De acordo com o Ministério da Saúde do território administrado pelo Hamas, cujos dados foram considerados por várias investigações e pela Organização Mundial da Saúde amplamente preciso25.000 crianças em idade escolar foram mortas ou feridas na guerra.
Para aqueles que estão se agarrando, a vida diária se tornou uma luta de pesadelo. Não há dados confiáveis, mas parece que muitas crianças foram colocadas para trabalhar, coletando lenha ou construindo abrigos improvisados e lápides. Crianças menores são enviadas para filas de horas em postos de distribuição de água e alimentos.
Yara al-Shawa, 22, da Cidade de Gaza, descobriu em setembro passado que havia ganhado uma bolsa integral para um programa de mestrado em direito dos direitos humanos no Catar. Incapaz de deixar a faixa por causa do bloqueio israelense, ela e seus irmãos em idade escolar agora passam da manhã à noite tentando manter sua família viva e bem.
“Meu irmão mais novo agora assume responsabilidades que nenhuma criança deveria ter: reunir suprimentos, buscar água, cuidar das necessidades da nossa casa. A escola é uma lembrança distante para ele agora. Ele foi forçado a crescer rápido demais nessas circunstâncias”, disse ela sobre Ayman, de 15 anos.
“Sempre fico impressionada com o quanto ele mudou. Ele não é mais pequeno”, ela acrescentou. “A guerra roubou nosso futuro. O que antes pareciam sonhos realizáveis – eu me tornando advogada, meu irmão terminando a escola – agora parecem fantasias.”
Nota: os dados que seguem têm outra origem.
(** The continuation a read goes on from, after the checks on the thread. *)
Definition sourceOf (env : pageEnv) (threadID cursor : string) (loaded : pageContinuation) (thread : object)
    : res err (pageContinuation * option fileInfo * option err) :=
  let path := stringValue (field "path" thread) in
  let cwd := stringValue (field "cwd" thread) in
  if is_empty path || is_empty cwd then Err (EMsg "thread/read returned invalid source identity") else
  let identity := pageIdentity thread in
  let found := pageFile (pe_disk env) path in
  match (match found with Err (false, e) => Some e | _ => None end) with
  | Some e => Err e
  | None =>
    let file := match found with Ok f => f | Err _ => None end in
    let fileErr := match found with Ok _ => None | Err (_, e) => Some e end in
    if negb (is_empty cursor) && negb (sameSource (pe_disk env) loaded cwd path identity (pe_generation env) found)
    then Err (EMsg "transcript_reset_required") else
    if is_empty (statusValue (field "status" thread)) then Err (EMsg "thread/read returned invalid status") else
    Ok (if is_empty cursor then newCont threadID cwd path identity (pe_generation env) file
        else setSource threadID cwd path identity (pe_generation env) file loaded, file, fileErr)
  end.

Definition latestParams (threadID : string) : object :=
  [("threadId", AStr threadID); ("limit", ANum 1 0); ("sortDirection", AStr "desc"); ("itemsView", AStr "notLoaded")].

(** The items and the rest of the page, from a checked source. *)
Definition readSource (env : pageEnv) (thread : object) (threadID cursor : string) (file : option fileInfo) (fileErr : option err)
    (cl : pageClient) (s : pageContinuation) : pageProg (res err TranscriptPage * pageClient) :=
  pbind (readItems (is_empty cursor) thread threadID s) (fun r =>
    PRet (match r with
          | Err e => (Err e, cl)
          | Ok (w, fresh) =>
            match (if fresh then None else fileErr) with
            | Some e => (Err e, cl)
            | None => finishPage env thread threadID (stringValue (field "path" thread)) file w cl
            end
          end)).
Estudos mostram que quanto mais tempo escolar as crianças perdem, mais difícil é recuperar o aprendizado perdido, e menos provável é que retornem. O desenvolvimento cognitivo, social e emocional das crianças mais novas sofre; as meninas têm mais probabilidade de se casar em idades mais jovens, e os meninos são forçados a trabalhar ou a militância.
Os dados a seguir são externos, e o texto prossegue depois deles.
(* ===== verification/ThreadPageFacts.v ===== *)
(** * Pages show every item once

    Reading page after page from a thread that does not change, each page with the
    token of the one before, shows the failure and the items of every turn exactly
    once and in order, and comes to an end, however App Server cuts its answers:
    [thread_pages_complete]. Stored continuations stay within their limits:
    [page_cursors_bounded]. *)
From Stdlib Require Import Ascii String.
From S2P Require Import Prelude GoStd GoPath GoValue TurnOptions Wire History Continuation Activity ActivityHistory RolloutFile PageMetadata PagedRequests Transcript Citations CitationHistory ThreadPage.
Open Scope Z_scope.

(** ** Stored continuations *)

(** The part of a continuation that says where the pages stand. *)
Definition carried (s s' : pageContinuation) : Prop :=
  (pc_turns s', pc_turnIndex s', pc_turnCursor s', pc_itemCursor s', pc_errorEmitted s') =
    (pc_turns s, pc_turnIndex s, pc_turnCursor s, pc_itemCursor s, pc_errorEmitted s) ∧
  (pc_lastItemID s', pc_lastItemCursor s', pc_lastTurnID s', pc_lastTurnCursor s') =
    (pc_lastItemID s, pc_lastItemCursor s, pc_lastTurnID s, pc_lastTurnCursor s) ∧
  (pc_latestTurnID s', pc_volatileTurnID s', pc_volatileTurnStatus s') = (pc_latestTurnID s, pc_volatileTurnID s, pc_volatileTurnStatus s).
Iniciativas de pequena escala para manter as crianças aprendendo e engajadas estão presentes em toda Gaza e, no mês passado, a Unrwa, agência da ONU para refugiados palestinos, conseguiu lançar um programa de “retorno ao aprendizado” em 45 abrigos em toda a faixa, que inclui jogos, teatro, artes, música e atividades esportivas para tentar mitigar o impacto da guerra na saúde mental das crianças.
Para Mustafa, a professora em Nuseirat, o programa da Unrwa é bem-vindo, mas destaca o quanto mais precisa ser feito. “Há apenas um limite para o que as organizações locais ou internacionais podem fazer quando, às vezes, cinco cadernos custam US$ 50”, disse ela. “Não há lugar seguro, escolas e abrigos são alvos. Esses desafios não podem ser resolvidos, exceto pelo fim da guerra.”
Por enquanto, enquanto as negociações mediadas internacionalmente naufragam mais uma vez, nenhum cessar-fogo que possa ajudar a restaurar a normalidade está no horizonte. Como tantos em Gaza, Mustafa tem pouca escolha a não ser se agarrar à esperança de que a guerra acabará em breve e as crianças de Gaza poderão voltar a uma vida mais normal.
“As crianças de Gaza são o futuro. Elas me dão esperança”, ela disse. “Elas me dão o poder de continuar de pé, de continuar.”